The motivation of this study is to find a more suitable method for the combined diagnosis of liver fibrosis and to establish an optimal non-invasive model for assessing the severity of liver fibrosis. This will provide a reference for non-invasive screening of liver fibrosis.

Research objectives

This study enrolled patients with chronic hepatitis B (CHB) as the research subjects. The aim of this study is to analyze serum markers and ultrasound elastography indicators for diagnosing liver fibrosis and liver fibrosis grading based on pathological results.

Research methods

According to the results of liver biopsy, 338 patients with CHB admitted to our hospital were divided into a diseased group and control group. The diseased group continued to be divided into four groups according to the degree of fibrosis. General data, shear wave velocity (SWV), and serological markers were compared between the two groups. Further independent risk factors for liver fibrosis in patients were analyzed by logistic regression. The accuracy of different indicators in diagnosing liver fibrosis was compared by receiver operating characteristic (ROC) curves. The correlation between different fiber levels and serum indicators or elastography indicators was analyzed. Finally, a multivariate linear regression was used to establish a mathematical model for assessing the severity of liver fibrosis with elastography combined with serological markers.

Research results

SWV, aspartate aminotransferase (AST)/alanine aminotransferase (ALT), hyaluronic acid (HA), type-IV collagen (CIV), aspartate aminotransferase-to-platelet ratio index (APRI) and fibrosis index based on the 4 factor (FIB-4) were significantly higher in the disease group than in the control group (P < 0.05). The multivariate logistic regression analysis results revealed that SWV, HA, CIV and APRI significantly affected the occurrence of hepatic fibrosis. The ROC curve revealed that the accuracy of the diagnosis of hepatic fibrosis for SWV and HA were 87.3% and 84.8%, respectively.
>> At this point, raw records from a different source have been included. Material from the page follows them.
(** The state writer: the same discipline with batches of at most 100. *)
Theorem StateWriter_batches {S} `{StateStore S} is_ (s0 : S) :
  let l := StateWriter_Run is_ (start s0) in
  Batched state_batch (received (map in_ev is_)) l /\ l_returned l = ends (map in_ev is_).
Proof.
  apply (Batched_run _ StateWriter_step StateWriter_flushBatch is_ [] (start s0));
    [done|intros; apply StateWriter_step_spec|done|apply Batched_start].
Qed.

(** *** The write counters *)
Definition writes (mt : Metrics) : Z := DBWriteSuccess mt + DBWriteFailures mt.

Lemma wrap64_add_l a b : wrap64 (wrap64 a + b) = wrap64 (a + b).
Proof.
  unfold wrap64. f_equal.
  replace ((a + 2 ^ 63) mod 2 ^ 64 - 2 ^ 63 + b + 2 ^ 63) with ((a + 2 ^ 63) mod 2 ^ 64 + b) by lia.
  rewrite Z.add_mod_idemp_l by lia. f_equal. lia.
Qed.

Lemma writes_success n mt : wrap64 (writes (add_success n mt)) = wrap64 (writes mt + n).
Proof. unfold writes. simpl. rewrite wrap64_add_l. f_equal. lia. Qed.
Lemma writes_failures n mt : wrap64 (writes (add_failures n mt)) = wrap64 (writes mt + n).
Proof. unfold writes. simpl. rewrite Z.add_comm, wrap64_add_l. f_equal. lia. Qed.
#[export] Hint Rewrite writes_success writes_failures : fleet_rw.

Lemma DBWriter_flush_counts {S} `{TelemetryStore S} i b (s : S) mt :
  wrap64 (writes (DBWriter_flush i b (s, mt)).2) = wrap64 (writes mt + Z.of_nat (length b)).
Proof. unfold DBWriter_flush. repeat case_match; simpl; by autorewrite with fleet_rw. Qed.

(** Every flushed message is counted exactly once, as written or as failed: at
    any point of a run the two counters add up to the messages flushed so far, as
    64-bit counters. *)
Theorem DBWriter_accounting {S} `{TelemetryStore S} w is_ (s0 : S) mt0 :
  let l := DBWriter_Run w is_ (start (s0, mt0)) in
  wrap64 (writes (l_store l).2) =
  wrap64 (writes mt0 + Z.of_nat (length (concat (l_flushed l)))).
Proof.
  set (P := fun l : loop (S * Metrics) => wrap64 (writes (l_store l).2) =
    wrap64 (writes mt0 + Z.of_nat (length (concat (l_flushed l))))).
  assert (Hflush : forall i b ret l, P l -> P (batch_flush (DBWriter_flush i) b ret l)).
  { unfold P. intros i b ret l Hl. unfold batch_flush. case_match; simpl; [|done].
    destruct (l_store l) as [s mt]. rewrite DBWriter_flush_counts. simpl in Hl.
    rewrite <- wrap64_add_l, Hl, wrap64_add_l, concat_app, length_app. simpl.
    rewrite app_nil_r. f_equal. lia. }
  assert (Hstep : forall i l, P l -> P (DBWriter_step w i l)).
  { intros i l Hl. rewrite DBWriter_step_spec. unfold batch_step.
    destruct (l_returned l); [done|]. destruct (in_ev i); auto. simpl. case_match; auto. }
  change (P (DBWriter_Run w is_ (start (s0, mt0)))).
  assert (P0 : P (start (s0, mt0))) by (unfold P; simpl; f_equal; lia).
  revert P0. generalize (start (s0, mt0)). unfold DBWriter_Run.
  induction is_ as [|i is_ IH]; intros l Hl; simpl; auto.
Qed.

(** *** What a flush stores *)

(** The stored rows without the receipt time, which each attempt sets afresh. *)
Definition unstamped (r : telemetry_row) : telemetry_row :=
  MkTelemetryRow (tr_timestamp r) 0 (tr_vehicle_id r) (tr_fleet_id r) (tr_latitude r)
    (tr_longitude r) (tr_speed_kmh r) (tr_fuel_pct r) (tr_engine_temp_celsius r)
    (tr_battery_voltage r) (tr_odometer_km r) (tr_is_moving r) (tr_engine_on r)
    (tr_raw_payload r).
Definition stored (d : db) : list telemetry_row := map unstamped (db_telemetry d).
Definition copies (k : nat) (b : list msg) : list telemetry_row :=
  concat (replicate k (map (telemetry_of 0) b)).

Lemma unstamped_telemetry t b : map unstamped (map (telemetry_of t) b) = map (telemetry_of 0) b.
Proof. rewrite map_map. by apply map_ext. Qed.

(** One attempt stores the batch once, or not at all; it is stored if it is
    reported to be. *)
Lemma BatchInsert_effect {P} `{DatabaseLaws P} cx t b (p : P) :
  exists k : nat, (k <= 1)%nat /\
  stored (tables (BatchInsert cx t b p).2) = stored (tables p) ++ copies k b /\
  (is_ok (BatchInsert cx t b p).1 = true -> k = 1%nat).
Proof.
  assert (Hone : forall d, stored (set_telemetry d (db_telemetry d ++ map (telemetry_of t) b)) =
                           stored d ++ copies 1 b).
  { intros d. unfold stored, copies. simpl. rewrite map_app, unstamped_telemetry.
    by rewrite app_nil_r. }
  simpl. unfold Timescale_BatchInsert. destruct b as [|m b].
  { exists 1%nat. simpl. unfold copies. simpl. rewrite app_nil_r. done. }
  destruct (pg_run cx _ p) as [[[]|e] p'] eqn:E; simpl.
  - apply pg_run_ok in E. unfold copy_stmt in E. destruct (forallb _ _); [|done].
    injection E as <-. exists 1%nat. split; [done|]. split; [apply Hone|done].
  - apply pg_run_err in E as [->|[a E]].
    + exists 0%nat. by rewrite app_nil_r; split; [lia|].
    + unfold copy_stmt in E. destruct (forallb _ _); [|done].
      injection E as _ <-. exists 1%nat. split; [done|]. split; [apply Hone|done].
Qed.

Lemma copies_add j k b : copies j b ++ copies k b = copies (j + k) b.
Proof. unfold copies. by rewrite <- concat_app, replicate_add. Qed.

(** C26. At-least-once storage. A flush stores its batch as a whole, at most twice
    (the retry repeats it when the first attempt was committed but its answer was
    lost) and leaves everything stored before in place; when it counts the batch as
    written, the batch is stored at least once. *)
Theorem DBWriter_flush_stores {P} `{DatabaseLaws P} i b (p : P) mt :
  let '(p', mt') := DBWriter_flush i b (p, mt) in
  exists k : nat, (k <= 2)%nat /\ stored (tables p') = stored (tables p) ++ copies k b /\
  ((mt' = add_success (Z.of_nat (length b)) mt /\ (1 <= k)%nat) \/
   mt' = add_failures (Z.of_nat (length b)) mt).
Proof.
  unfold DBWriter_flush.
  destruct (BatchInsert_effect (in_cx1 i) (in_t1 i) b p) as (k1 & Hk1 & Hs1 & Ho1).
  destruct (BatchInsert (in_cx1 i) (in_t1 i) b p) as [[u|e] p1]; cbn [fst snd is_ok] in *.
  { exists k1. specialize (Ho1 eq_refl). split_and!; [lia|done|left; by split; [|lia]]. }
  destruct (BatchInsert_effect (in_cx2 i) (in_t2 i) b p1) as (k2 & Hk2 & Hs2 & Ho2).
  destruct (BatchInsert (in_cx2 i) (in_t2 i) b p1) as [[u2|e2] p2]; cbn [fst snd is_ok] in *;
    exists (k1 + k2)%nat; rewrite Hs2, Hs1, <- (assoc_L (++)), copies_add;
    (split_and!; [lia|done|]); [left|by right].
  specialize (Ho2 eq_refl). split; [done|lia].
Qed.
The accuracy of SWV combined with HA was 88.9%. Spearman correlation analysis revealed that hepatic fibrosis was positively correlated with SWV, AST/ALT, HA, CIV, APRI and FIB-4 levels. The R values were 0.767, 0.684, 0.711, 0.681, 0.634 and 0.702, respectively, and the difference was statistically significant (all P < 0.05). The multiple linear regression analysis revealed that SWV, AST/ALT, HA, CIV, APRI and FIB-4 were screened as statistically significant independent factors. The established model was: fibrosis level = -4.046 + 1.024 × SWV + 1.170 × AST/ALT + 0.011 × HA + 0.020 × CIV + 0.719 × APRI + 0.379 × FIB-4.

Research conclusions

SWV can non-invasively and effectively diagnose liver fibrosis. SWV combined with serological indicators can further improve the accuracy of diagnosing liver fibrosis. The multiple linear regression equation established by SWV combined with serological indicators is expected to be a non-invasive tool for assessing the degree of liver fibrosis.

Research perspectives

This study is a single-center study, and the sample size is limited and insufficient to fully guarantee the reliability of the study. Therefore, the equation we established cannot be used as an accurate tool for clinical prediction of lymph node metastasis, but it is worthy of further clinical validation and promotion. In addition, for serological indicators that can reflect the degree of liver fibrosis, we can further consult the literature to explore the mechanism of the degree of fibrosis. This would help us understand the diagnostic significance of serological markers with respect to the degree of liver fibrosis.